Researchers with the Department of Orthopedics at the Union Hospital designed a 3D biomaterial scaffold to slowly release stem cells to ensure the process of pain relief and to reverse arthritis in mice knee joints Wei Tong, Union Hospital, Huazhong University of Science and Technology
A 3D biomaterial scaffold design to slowly release stem cells has worked to ensure implanted stem cells stick around to relieve pain and reverse arthritis in mice knee joints. This reduces the use of stem cells by 90 percent, thus avoiding the challenge of redness, swelling and scar tissue that can arise from large doses of such stem cells, and potentially opening a path to reversal of osteoarthritis in humans for the first time.
The results were published in Chemical Engineering Journal on February 25.
There is currently no treatment that can reverse the course of osteoarthritis, and our sole options are to try to relieve pain. Stem cell therapy potentially offers hope and has been shown to alienate the disease, but a ‘goldilocks’ dose of stem cells remains out of reach. Too much of a dose of stem cells and the subject suffers redness, swelling and scar tissue. Too little and the therapy is only successful for a limited period due to gradual cell loss.

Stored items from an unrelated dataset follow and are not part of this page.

Lemma remove_employee_keeps eid l e :
  In e l -> emp_id e <> eid -> In e (remove_employee eid l).
Proof.
  induction l as [|x l IH]; simpl; [auto|]. intros [->|H] Hne.
  - destruct (Z.eqb_spec (emp_id e) eid); [contradiction | now left].
  - destruct (emp_id x =? eid); [assumption | right; auto].
Qed.

Lemma remove_employee_gone eid l e :
  NoDup (map emp_id l) -> In e (remove_employee eid l) -> emp_id e <> eid.
Proof.
  induction l as [|x l IH]; simpl; [contradiction|]. intros Hnd.
  inversion Hnd as [|? ? Hx Hnd']; subst.
  destruct (Z.eqb_spec (emp_id x) eid) as [E|E].
  - intros Hin Heq. apply Hx. rewrite E, <- Heq. now apply in_map.
  - intros [<-|Hin]; [assumption | now apply IH].
Qed.

Lemma get_employee_id db eid emp :
  get_employee db eid = Some emp -> emp_id emp = eid /\ In emp (employees db).
Proof.
  unfold get_employee. intros H. apply find_some in H.
  destruct H as [Hin H]. apply Z.eqb_eq in H. auto.
Qed.

Lemma delete_employee_keeps_workers db eid :
  rows_have_workers db (assignments db) ->
  rows_have_workers (fst (delete_employee db eid))
                    (assignments (fst (delete_employee db eid))).
Proof.
  intros Hr. unfold delete_employee.
  destruct (get_employee db eid) as [emp|] eqn:He; [|exact Hr].
  destruct (get_employee_id _ _ _ He) as [Hid _].
  cbn [fst assignments employees]. intros a Ha. apply filter_In in Ha.
  destruct Ha as [Ha Hne]. destruct (Hr a Ha) as [emp' [Hin Hid']].
  exists emp'. split; [|assumption]. apply remove_employee_keeps;
    [assumption|]. rewrite Hid' , <- Hid.
  destruct (Z.eqb_spec (a_employee_id a) (emp_id emp)); [discriminate|assumption].
Qed.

To overcome this dosage problem, researchers with the Department of Orthopedics at the Union Hospital of Huazhong University of Science and Technology seeded umbilical cord mesenchymal stem cells on a ‘cryogel’ biomaterial.
Mesenchymal stem cells (MSCs) are adult stem cells that can differentiate themselves into other types of cells. MSCs are sourced from bone marrow, fat, or umbilical cord tissue. Umbilical cord-derived MSCs (UCMSCs) have emerged in recent years as popular therapeutic transplant cells because of their abundant supply, high proliferative capacity, and non-invasive harvesting procedure, and because they pose relatively minor ethical issues.
Cryogels are gel matrices that are formed at subzero temperatures. They have interconnected macropores (pores larger than 10 micrometers in diameter), much like a sponge. And, because like a sponge, these holes can allow mass transport of small particles in them, cryogel biomaterials potentially have a range of biomedical uses.
Upon seeding of the stem cells on the cryogel biomaterial, the researchers found that the cells became stronger and showed enhanced therapeutic effects with regard to osteoarthritis in mice. The cryogel also, crucially, ensured the implanted stem cells stayed in the knee joint area for a much longer time. This in turn allowed a reduction of the dosage of stem cells by 90 percent.
“It takes about two weeks for half of the implanted cells to leave, but their regenerative effects stick around for longer,” said corresponding author Wei Tong from the Department of Orthopedics of Union Hospital. “So it is possible that the therapeutic result comes indirectly, via the stem cells secreting epidermal growth factors, which stimulate cell proliferation and healing, rather than directly becoming newly formed cartilage in the joint.”
The researchers also found that the cells were very powerful in reducing joint pain in the mice resulting from inflammation.
Following this proof of concept in mice, the researchers now want to test it out on non-human primates, and then ultimately use the stemcell-cryogel complex in clinical trials in humans with the hope of developing a new treatment for osteoarthritis that works to reverse the disease.